A major breach – The platforms of cryptocurrencies are frequently subject to hacker attacks. Thus, the trading platform Gemini discovered a major user data leak this week. The opportunity for us to remember the essential elements to optimize digital security, whether we have cryptocurrencies or not.
Data leak at Gemini
Gemini is a cryptocurrency exchange platform used by nearly 13 million users.
On December 14, she announcement very bad news: many user information leaked
According to the report published by our colleagues at Cointelegraph, a hacker managed to extract a database containing more than 5.7 million rows. In these data, we find emails and partial phone numbers.
“Additionally, some emails were repeated in the document; thus, the number of affected customers is probably less than the total number of information ranks. »
Nevertheless, this case seems to affect almost half of the users of the platform. On his side, Gemini denounces an incident at a third-party seller. Therefore, Gemini’s computer systems would not be the source of this breach.
Fortunately, this data leak did not reveal more sensitive data such as names and surnames or addresses of users.
Watch out for phishing attacks
This whole affair was discovered after many Gemini users claimed to be the target of phishing attacks.

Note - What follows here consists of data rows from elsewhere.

(* ===== verification/ThumbnailEncoder.v ===== *)
(** * The placeholder thumbnail

    Models src/cpipe/server/ThumbnailEncoder.cpp: the loop that fills an RGBA
    image of at most 256 x 256 pixels and the call of libwebp's WebPEncodeRGBA,
    which is a parameter.  The theorem shows that every write is inside the image
    and that the image handed to the encoder is the gradient of its pixels. *)

From Stdlib Require Import ZArith Lia.
From stdpp Require Import prelude list.
From S2P Require Import Prelude.

Local Open Scope Z_scope.

(** [std::clamp]. *)
Definition clamp (v lo hi : Z) : Z := if v <? lo then lo else if hi <? v then hi else v.

Definition write_pixel (size y : Z) (rgba : bytes) (x : Z) : res bytes :=
  let offset := (y * size + x) * 4 in
  write4 rgba offset (u8 (u32 (x * 255) / size)) (u8 (u32 (y * 255) / size))
    (u8 (u32 (Z.lxor x y * 255) / size)) 255.

(** [0, 1, ..., n - 1]. *)
Definition upto (n : Z) : list Z := seqZ 0 n.

Definition fill_rgba (size : Z) : res bytes :=
  foldM (λ rgba y, foldM (write_pixel size y) rgba (upto size))
    (replicate (Z.to_nat (size * size * 4)) 0) (upto size).

(** [webp rgba width height stride] is [None] when the encoder fails. *)
Definition encode_placeholder_thumbnail_webp
    (webp : bytes → Z → Z → Z → option bytes) (max_size : Z) : res bytes :=
  let size := clamp max_size 1 256 in
  rgba ← fill_rgba size;
  match webp rgba size size (size * 4) with
  | None => Ok []
  | Some encoded => Ok encoded
  end.

(** ** The image as its pixels *)

Definition pixel (size y x : Z) : bytes :=
  [x * 255 / size; y * 255 / size; u8 (Z.lxor x y * 255 / size); 255].

Definition gradient (size : Z) : bytes :=
  y ← upto size; x ← upto size; pixel size y x.

Lemma clamp_bound v lo hi : lo ≤ hi → lo ≤ clamp v lo hi ≤ hi.
Proof. intros. unfold clamp. destruct (Z.ltb_spec v lo), (Z.ltb_spec hi v); lia. Qed.

Lemma lxor_lt_256 x y : 0 ≤ x < 256 → 0 ≤ y < 256 → 0 ≤ Z.lxor x y < 256.
Proof.
  intros Hx Hy. split; [apply Z.lxor_nonneg; lia|].
  destruct (decide (Z.lxor x y = 0)) as [->|Hne]; [lia|].
  assert (0 ≤ Z.lxor x y) by (apply Z.lxor_nonneg; lia).
  apply (Z.log2_lt_pow2 _ 8); [lia|]. eapply Z.le_lt_trans; [apply Z.log2_lxor; lia|].
  apply Z.max_lub_lt.
  - destruct (decide (x = 0)) as [->|]; [done|]. by apply Z.log2_lt_pow2; lia.
  - destruct (decide (y = 0)) as [->|]; [done|]. by apply Z.log2_lt_pow2; lia.
Qed.

Lemma channel_small size x : 0 ≤ x < size → size ≤ 256 → u8 (u32 (x * 255) / size) = x * 255 / size.
Proof.
  intros. rewrite u32_small by nia. apply wrap_small. unfold is_u.
  split; [apply Z.div_pos; lia|]. apply Z.div_lt_upper_bound; nia.
Qed.

(** One pixel is written after those before it. *)
Lemma write_pixel_app size y x pre b0 b1 b2 b3 suf :
  0 ≤ x < size → 0 ≤ y < size → size ≤ 256 → len pre = (y * size + x) * 4 →
  write_pixel size y (pre ++ b0 :: b1 :: b2 :: b3 :: suf) x = Ok (pre ++ pixel size y x ++ suf).
Proof.
  intros Hx Hy Hs Hpre. unfold write_pixel, pixel.
  rewrite (channel_small size x), (channel_small size y) by lia.
  rewrite (u32_small (Z.lxor x y * 255))
    by (pose proof (lxor_lt_256 x y ltac:(lia) ltac:(lia)); lia).
  by rewrite write4_app.
Qed.

(** A row: from column [x] on, [n] pixels are appended. *)
Lemma fill_row size y n : ∀ x pre m,
  0 ≤ x → x + Z.of_nat n = size → 0 ≤ y < size → size ≤ 256 → len pre = (y * size + x) * 4 →
  foldM (write_pixel size y) (pre ++ replicate (4 * n + m) 0) (seqZ x (Z.of_nat n)) =
  Ok (pre ++ (seqZ x (Z.of_nat n) ≫= pixel size y) ++ replicate m 0).
Proof.
  induction n as [|n IH]; intros x pre m Hx Hn Hy Hs Hpre; [done|].
  rewrite seqZ_cons by lia. replace (Z.pred (Z.of_nat (S n))) with (Z.of_nat n) by lia.
  replace (4 * S n + m)%nat with (S (S (S (S (4 * n + m))))) by lia.
  cbn [replicate foldM]. rewrite write_pixel_app by lia. rewrite Ok_bind, app_assoc.
  rewrite IH; [|lia..|].
  - rewrite bind_cons. by rewrite <-!app_assoc.
  - rewrite len_app, Hpre. change (len (pixel _ _ _)) with 4. lia.
Qed.

Lemma len_row size y : 0 ≤ size → len (upto size ≫= pixel size y) = size * 4.
Proof.
  intros Hs. unfold upto. rewrite <-(Z2Nat.id size) at 2 3 by lia. generalize 0. intros i.
  revert i. induction (Z.to_nat size) as [|n IH]; intros i; [done|].
  rewrite seqZ_cons by lia. replace (Z.pred (Z.of_nat (S n))) with (Z.of_nat n) by lia.
  rewrite bind_cons, len_app, IH. change (len (pixel _ _ _)) with 4. lia.
Qed.

Lemma fill_rows size n : ∀ y pre,
  0 < size → 0 ≤ y → y + Z.of_nat n = size → size ≤ 256 → len pre = y * size * 4 →
  foldM (λ rgba y, foldM (write_pixel size y) rgba (upto size))
    (pre ++ replicate (4 * Z.to_nat size * n) 0) (seqZ y (Z.of_nat n)) =
  Ok (pre ++ (y ← seqZ y (Z.of_nat n); x ← upto size; pixel size y x)).
Proof.
  induction n as [|n IH]; intros y pre Hsz Hy Hn Hs Hpre.
  { simpl. by rewrite Nat.mul_0_r. }
  rewrite seqZ_cons by lia. replace (Z.pred (Z.of_nat (S n))) with (Z.of_nat n) by lia.
  replace (4 * Z.to_nat size * S n)%nat with (4 * Z.to_nat size + 4 * Z.to_nat size * n)%nat by lia.
  pose proof (fill_row size y (Z.to_nat size) 0 pre (4 * Z.to_nat size * n)) as Hrow.
  rewrite Z2Nat.id in Hrow by lia. fold (upto size) in Hrow.
  cbn [foldM]. rewrite Hrow, Ok_bind, app_assoc by lia.
  rewrite IH; [|lia..|].
  - rewrite bind_cons. by rewrite <-app_assoc.
  - rewrite len_app, Hpre. fold (upto size). rewrite len_row by lia. lia.
Qed.

(** The image is filled inside its bounds. *)
Lemma fill_rgba_gradient size : 1 ≤ size ≤ 256 → fill_rgba size = Ok (gradient size).
Proof.
  intros Hs. unfold fill_rgba. pose proof (fill_rows size (Z.to_nat size) 0 []) as Hf.
  rewrite Z2Nat.id in Hf by lia. fold (upto size) in Hf.
  replace (Z.to_nat (size * size * 4)) with (4 * Z.to_nat size * Z.to_nat size)%nat by lia.
  rewrite app_nil_l in Hf. fold (gradient size) in Hf. apply Hf; unfold len; simpl; lia.
Qed.

Lemma encode_placeholder_Ok webp max_size :
  encode_placeholder_thumbnail_webp webp max_size =
  let size := clamp max_size 1 256 in
  Ok (default [] (webp (gradient size) size size (size * 4))).
Proof.
  unfold encode_placeholder_thumbnail_webp. cbv zeta.
  rewrite fill_rgba_gradient by (apply clamp_bound; lia). rewrite Ok_bind. by destruct (webp _ _ _ _).
Qed.

(** ** Theorem *)

(** for every requested size the placeholder image is filled without a write
    outside it; it is the gradient of the pixels of the clamped size, four bytes
    each in row order, every one a byte, and the encoder is given its width, height
    and row stride. *)
Theorem placeholder_thumbnail_exact (webp : bytes → Z → Z → Z → option bytes) (max_size : Z) :
  let size := clamp max_size 1 256 in
  encode_placeholder_thumbnail_webp webp max_size =
    Ok (default [] (webp (gradient size) size size (size * 4))) ∧
  len (gradient size) = size * size * 4 ∧ bytes_ok (gradient size).
Proof.
  intros size. pose proof (clamp_bound max_size 1 256 ltac:(lia)) as Hs. fold size in Hs.
  assert (Hlen : ∀ n, len (y ← seqZ 0 (Z.of_nat n); x ← upto size; pixel size y x) = Z.of_nat n * size * 4).
  { generalize 0. intros i n. revert i. induction n as [|n IH]; intros i; [done|].
    rewrite seqZ_cons by lia. replace (Z.pred (Z.of_nat (S n))) with (Z.of_nat n) by lia.
    rewrite bind_cons, len_app, IH, len_row by lia. lia. }
  split_and!.
  - apply encode_placeholder_Ok.
  - unfold gradient, upto at 1. rewrite <-(Z2Nat.id size) at 1 by lia. rewrite Hlen. lia.
  - apply Forall_forall. intros b. unfold gradient, upto.
    rewrite list_elem_of_bind. intros (y & Hb & Hy). apply list_elem_of_bind in Hb as (x & Hb & Hx).
    apply elem_of_seqZ in Hx, Hy. unfold pixel in Hb.
    assert (∀ z, 0 ≤ z < size → is_u 8 (z * 255 / size)).
    { intros z Hz. split; [apply Z.div_pos; lia|]. apply Z.div_lt_upper_bound; nia. }
    repeat (apply elem_of_cons in Hb as [->|Hb]; [auto|]).
    + by apply wrap_bound.
    + by unfold is_u.
    + by apply elem_of_nil in Hb.
Qed.

Example gradient_2 : fill_rgba 2 = Ok [0; 0; 0; 255; 127; 0; 127; 255; 0; 127; 127; 255; 127; 127; 0; 255].
Proof. reflexivity. Qed.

“Some Gemini customers have recently been the target of phishing campaigns which we believe are the result of an incident at a third party vendor. This incident led to the collection of partial email addresses and phone numbers of Gemini customers. No Gemini account information or systems were impacted by this third-party incident, and all customer funds and accounts remain secure. »
So, once the data was in his possession, the hacker set out to send a series of emails pretending to be Gemini or other companies in the crypto sector.
The objective of the maneuver is to push users to connect to a fraudulent platform, to then steal their cryptocurrencies.
This modus operandi is now well known in the crypto ecosystem. Indeed, many phishing attacks have affected all types of projects. The NFT ecosystem has been particularly impacted by this type of attack.
>> You don’t trust the platforms to keep your cryptos? Ledger has the solution (commercial link) <<
A few safety reminders
As always, this type of event seems to be opportune to make some security reminders. First of all, if you are a Gemini user and your address has leaked, we advise you to change the email address used on your Gemini account.
Also, it is strongly recommended to use two-factor authentication (2FA) on trading platforms.
Regarding phishing attacks, these take the form and graphic charter of authentic emails. Nevertheless, several points make it quite easy to detect them:
- These emails are too good to be true. For example, you earn thousands or even millions of dollars without any context. It can also be in the form of “exclusive NFTs” that are too good to be true;
- Always verify the address of the sender of the email. Often, this makes it possible to detect the attempted scam with the use of an email address that has no connection with the company he is trying to copy;
- Always check the address of the sites you connect to. It is easy to replace a letter in a URL to make the user believe that he is on the official site. Be careful ;
- On the side of your wallet, do not log in or sign transactions on unknown sites. This could prevent you from granting the right to the hacker to access your funds without doing it on purpose.
Be careful, phishing attacks are extremely common. The latter have wreaked havoc in the last few months in the crypto ecosystem.
Last July, $8 million stolen from users in phishing attack targeting Uniswap DEX. The attacker had copied the Uniswap site identically so that his victims connected their wallet to it to siphon it off as soon as they were connected.
In crypto, do not economize on caution! So, to keep your crypto assets safe, the best solution is still a personal hardware wallet. At Ledger, there is something for all profiles and all cryptos. Do not wait to put your capital in safety (commercial link)!